Cette ruse de Gaston fonctionnera quelques années, jusqu’au jour où Michelle se rend compte que son mari refuse toujours de payer ses cours du soir, qu’il ne lui a pas fait l’amour depuis 10 ans si ce n’est que pour l’enculer, qu’il lui coupe la parole dès qu'elle parle en public, et qu’en plus, il prend quelques bouchées de chaque morceau de fromage avant de lui donner.

Alors, les Tout Petits, que fera Michelle la souris?
Elle pousse Gaston dans le caniveau? Elle le trompe avec un raton plus généreux? Elle divorce et devient lesbienne?

Noooooon!!

Elle engage un dispendieux avocat qu’elle paye de sa poche pour démontrer que son mari bouffe la moitié de son fromage.

À la fin, Gaston le gros rat se fera gronder avec un gros doigt devant le nez. Vilain Gaston! Vilain, vilain!

Voici, mes Tout Petits, l’histoire de Michelle, la petite souris.

La semaine prochaine, je vous raconterai l’histoire de la commission Gomery et du scandale des commandites…


…Quoi vous dites? Je viens de la raconter?...

mercredi 2 novembre 2005

Les oiseaux ne se marient plus

Je joue à l’optimiste depuis quelque temps déjà, et ça m’obligeait chaque jour à changer ma moto de côté de rue, sous la pluie des queues d’ouragans, pour éviter la contravention. D’ailleurs, un jour, quelqu’un devra m’expliquer le pourquoi de cette obligation bihebdomadaire montréalaise… Peut-être est-ce l’âge qui me fait plus douillet, mais les quelques jours d’octobre où il n’a pas plu, il faisait trop froid pour me rendre au boulot en moto. À ma défense, d’aucuns savent que s’il fait froid en ville (où j’habite), combien glaciale est la température toujours plus basse de la banlieue (où je travaille). Il paraît que ce réchauffement propre aux villes est causé par l’activité humaine. Peut-on alors en déduire que la froid de la banlieue est alors causée par l’inactivité humaine, ou mieux, l’activité inhumaine? Mais ici, comme il m’arrive souvent en banlieue, je m’égare…

Toujours est-il que ce matin, en sortant de chez moi, la tuque de mon voisin m’a rappelé qu’il y a une fin à toute bonne chose, telles les randonnées en moto, et qu’avant de rouler dans la gadoue, il me vaudrait mieux remiser l’engin. Alors pour goûter une dernière fois cette année au vent sur mes joues, pour sentir cette fragile invulnérabilité au son de mon faux Harley, j’ai roulé quelques kilomètres dans les feuilles ocres avant de me diriger vers le garage où mon fier deux-roues hibernera (je sais, ma moto hiVerne, mais laissez-moi mes illusions sur la nature de ma bête…)

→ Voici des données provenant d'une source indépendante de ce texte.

Definition dt_tree (dt : device_tree_type) : Z := u32 (dt_address dt + dt_off_struct dt).

Fixpoint find_loop (fuel : nat) (dt : device_tree_type) (i node prop : Z)
    : option (Z * list message) :=
  match fuel with
  | O => None
  | S f =>
      '(result, i, out) ← dt_parse_node f dt (dt_tree dt) i node prop;
      if 0 <? result then Some (s32 result, out)
      else if dt_word (dt_tree dt) i =? FDT_END then Some (- ENOENT, out)
      else if dt_totalsize dt <? u32 (dt_off_struct dt + u32 (i * 4)) then Some (- ENOENT, out)
      else '(r, out') ← find_loop f dt i node prop; Some (r, out ++ out')
  end.

Definition devicetree_find_node_prop (fuel : nat) (dt : device_tree_type) (node prop : Z)
    : option (Z * list message) :=
  if dt_valid dt =? 0 then Some (- ENODEV, [])
  else find_loop fuel dt 0 node prop.

(** [*value] is set, or left alone ([None]). *)
Definition devicetree_prop_int (dt : device_tree_type) (start_i : Z)
    : Z * option Z * list message :=
  if dt_valid dt =? 0 then (u32 (- ENODEV), None, [])
  else
    let tree := dt_tree dt in
    let i := u32 start_i in
    let length := dt_word tree i in
    let i := u32 (u32 (i + 1) + 1) in
    (0, Some (dt_word tree i),
     if negb (length =? 4) then [("Warning! Asking for int32 but length is %d"%string, [length])]
     else []).

Definition devicetree_prop_int64 (dt : device_tree_type) (start_i : Z)
    : Z * option Z * list message :=
  if dt_valid dt =? 0 then (u32 (- ENODEV), None, [])
  else
    let tree := dt_tree dt in
    let i := u32 start_i in
    let length := dt_word tree i in
    let i := u32 (u32 (i + 1) + 1) in
    let value1 := dt_word tree i in
    let value2 := dt_word tree (u32 (i + 1)) in
    (0, Some (Z.lor (u64 (Z.shiftl value1 32)) value2),
     if negb (length =? 8) then [("Warning! Asking for int64 but length is %d"%string, [length])]
     else []).

(** The value is copied whole; [len] is not looked at. *)
Definition devicetree_prop_string (dt : device_tree_type) (start_i string len : Z) : Z * mem :=
  if dt_valid dt =? 0 then (u32 (- ENODEV), m)
  else
    let tree := dt_tree dt in
    let i := u32 start_i in
    let length := dt_word tree i in
    let i := u32 (u32 (i + 1) + 1) in
    let ptr := u32 (tree + 4 * i) in
    (0, for_up (Z.to_nat length) 0 (fun j m => upd m (string + j) (m (ptr + j))) m).

(** [result] is a [uint32_t] in these. *)
Definition devicetree_find_string (fuel : nat) (dt : device_tree_type)
    (node prop string len : Z) : option (Z * mem * list message) :=
  '(r, out) ← devicetree_find_node_prop fuel dt node prop;
  let result := u32 r in
  if result <? 0 then Some (result, m, out)
  else
    let '(_, m') := devicetree_prop_string dt (s32 result) string len in
    Some (0, m', out).

Definition devicetree_find_int (fuel : nat) (dt : device_tree_type) (node prop : Z)
    : option (Z * option Z * list message) :=
  '(r, out) ← devicetree_find_node_prop fuel dt node prop;
  let result := u32 r in
  if result <? 0 then Some (result, None, out)
  else
    let '(_, value, out') := devicetree_prop_int dt (s32 result) in
    Some (0, value, out ++ out').

Definition devicetree_find_int64 (fuel : nat) (dt : device_tree_type) (node prop : Z)
    : option (Z * option Z * list message) :=
  '(r, out) ← devicetree_find_node_prop fuel dt node prop;
  let result := u32 r in
  if result <? 0 then Some (result, None, out)
  else
    let '(_, value, out') := devicetree_prop_int64 dt (s32 result) in
    Some (0, value, out ++ out').
End Parser.

(** ** Finding the memory *)

Section Memory.
Context (m : mem) (junk : list Z).

(** The names in the kernel image, and what the two locals hold that are only
    set when there is a tree. *)
Record dt_names := DtNames {
  n_address_cells : Z; n_size_cells : Z; n_memory : Z; n_memory0 : Z; n_reg : Z;
  n_junk_address : Z; n_junk_size : Z }.

(** The 64-bit word that starts at [tree[i]]. *)
Definition tree_word64 (tree i : Z) : Z := tree_word m tree i + 2 ^ 32 * tree_word m tree (i + 1).

(** A number of one or two cells at [tree[i]], and the index behind it. *)
Definition dt_cells (tree i cells : Z) (complaint : String.string) : Z * Z * list message :=
  if cells =? 1 then (dt_word m tree i, i + 1, [])
  else if cells =? 2 then (big_to_little64 (tree_word64 tree i), i + 2, [])
  else (0, i, [(complaint, [])]).

(** The length, the address and what is printed. *)
Definition devicetree_get_memory_old (fuel : nat) (dt : device_tree_type) (n : dt_names)
    : option (Z * Z * list message) :=
  '(_, a, o1) ← devicetree_find_int m junk fuel dt 0 (n_address_cells n);
  let address_cells := default (n_junk_address n) a in
  '(_, s, o2) ← devicetree_find_int m junk fuel dt 0 (n_size_cells n);
  let size_cells := default (n_junk_size n) s in
  let found := [("mem: found addr cells: %d"%string, [address_cells]);
                ("mem: found size cells: %d"%string, [size_cells])] in
  '(r, o3) ← devicetree_find_node_prop m junk fuel dt (n_memory n) (n_reg n);
  let result := u32 r in
  if result <? 0 then Some (result, 0, o1 ++ o2 ++ found ++ o3)
  else
    let tree := dt_tree dt in
    let i := s32 result in
    let val_len := dt_word m tree i in
    let i := i + 2 in
    let o4 := if negb (val_len =? 8) then
        [("Warning!  Old detect: Unexpected number of memory entries"%string, [])] else [] in
    let '(address, i, o5) := dt_cells tree i address_cells "Error! Unknown addr cell size"%string in
    let '(length, i, o6) := dt_cells tree i size_cells "Error! Unknown size cell size"%string in
    Some (length, address, o1 ++ o2 ++ found ++ o3 ++ o4 ++ o5 ++ o6).

Definition devicetree_get_memory_new (fuel : nat) (dt : device_tree_type) (n : dt_names)
    : option (Z * Z * list message) :=
  '(r, o1) ← devicetree_find_node_prop m junk fuel dt (n_memory0 n) (n_reg n);
  let result := u32 r in
  if result <? 0 then Some (result, 0, o1)
  else
    let tree := dt_tree dt in
    let i := s32 result in
    let val_len := dt_word m tree i in
    let i := i + 2 in
    if val_len =? 8 then Some (dt_word m tree (i + 1), dt_word m tree i, o1)
    else if val_len =? 12 then
      Some (big_to_little64 (tree_word m tree (i + 2)), big_to_little64 (tree_word64 tree i), o1)
    else if val_len =? 24 then
      let address2 := big_to_little64 (tree_word64 tree (i + 3)) in
      let length2 := dt_word m tree (i + 5) in
      Some (dt_word m tree (i + 2), big_to_little64 (tree_word64 tree i),
        o1 ++ [("For now ignoring secondary memory range of 0x%llx at 0x%llx (%d MB)"%string,
                [length2; address2; length2 / 1024 / 1024])])
    else
      Some (0, 0, o1 ++ ("ERROR!  Unexpected memory@0 reg size %d"%string, [val_len]) ::
        map (fun j => ("0x%llx"%string, [dt_word m tree (i + Z.of_nat j)]))
          (seq 0 (Z.to_nat (val_len / 4)))).

Definition devicetree_get_memory (fuel : nat) (dt : device_tree_type) (n : dt_names)
    : option (Z * list message) :=
  '(length, address, o1) ← devicetree_get_memory_old fuel dt n;
  '(length, address, o2) ← (if length <? 1024 then devicetree_get_memory_new fuel dt n
                            else Some (length, address, []));
  let '(length, o3) :=
    if length <? 1024
    then (256 * 1024 * 1024,
          [("ERROR!  detected memory too small, using 256MB instead"%string, [])])
    else (length, []) in
  Some (length, o1 ++ o2 ++ o3 ++
    [("Memory found, 0x%llx bytes at address 0x%llx (%dMB)"%string,
      [length; address; length / 1024 / 1024])]).

(** The reserved ranges are printed up to a pair of zeros. *)
Fixpoint reserved_loop (fuel : nat) (table i : Z) : option (list message) :=
  match fuel with
  | O => None
  | S f =>
      let entry j := tree_word m table (2 * j) + 2 ^ 32 * tree_word m table (2 * j + 1) in
      if (entry i =? 0) && (entry (i + 1) =? 0) then Some []
      else
        out ← reserved_loop f table (i + 2);
        Some (("0x%llx bytes starting at address 0x%llx"%string,
               [big_to_little64 (entry (i + 1)); big_to_little64 (entry i)]) :: out)
  end.

Definition devicetree_find_reserved (fuel : nat) (dt : device_tree_type)
    : option (Z * list message) :=
  if dt_valid dt =? 0 then Some (- ENODEV, [])
  else
    let header :=
      [("Device tree:"%string, []); ("Magic: 0x%x"%string, [dt_magic dt]);
       ("Totalsize:  %d"%string, [dt_totalsize dt]);
       ("Off Struct: 0x%x"%string, [dt_off_struct dt]);
       ("Off strs:   0x%x"%string, [dt_off_strs dt]);
       ("Off rsvmap: 0x%x"%string, [dt_off_rsvmap dt]);
       ("Version:    %d"%string, [dt_version dt]);
       ("LastCompVer:%d"%string, [dt_last_comp_ver dt])] ++
      (if 2 <=? dt_version dt then [("BootCpuID: %d"%string, [dt_boot_cpu_id dt])] else []) ++
      (if 3 <=? dt_version dt then [("SizeStrs: %d"%string, [dt_size_strs dt])] else []) ++
      [("Reserved memory:"%string, [])] in
    out ← reserved_loop fuel (u32 (dt_address dt + dt_off_rsvmap dt)) 0;
    Some (0, header ++ out).
End Memory.

(** ** hardware_detect.c *)

Record hardware := Hardware {
  device_tree_found : Z;
  atags_found : Z;
  hardware_type : Z;
  hardware_revision : Z;
  hw_tree : device_tree_type }.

Au garage, sous une cinquantaine d’oies volant en V vers le sud, j’attendais pour discuter huile et batterie avec mon mécano près d’un papa motard et de son mioche grimaçant. Pour faire un peu la conversation, j’ai demandé au trois-pommes s’il avait vu le mariage d’oiseaux dans le ciel. Il m’a regardé comme si j’étais un débile léger:
- C’est pas un mariage, ils s’en vont dans le Sud…

Voilà. En 2005, les oiseaux ne se marient plus.

Aujourd’hui, j’ai perdu ma moto pour les cinq prochains mois, et la vie, un peu de poésie.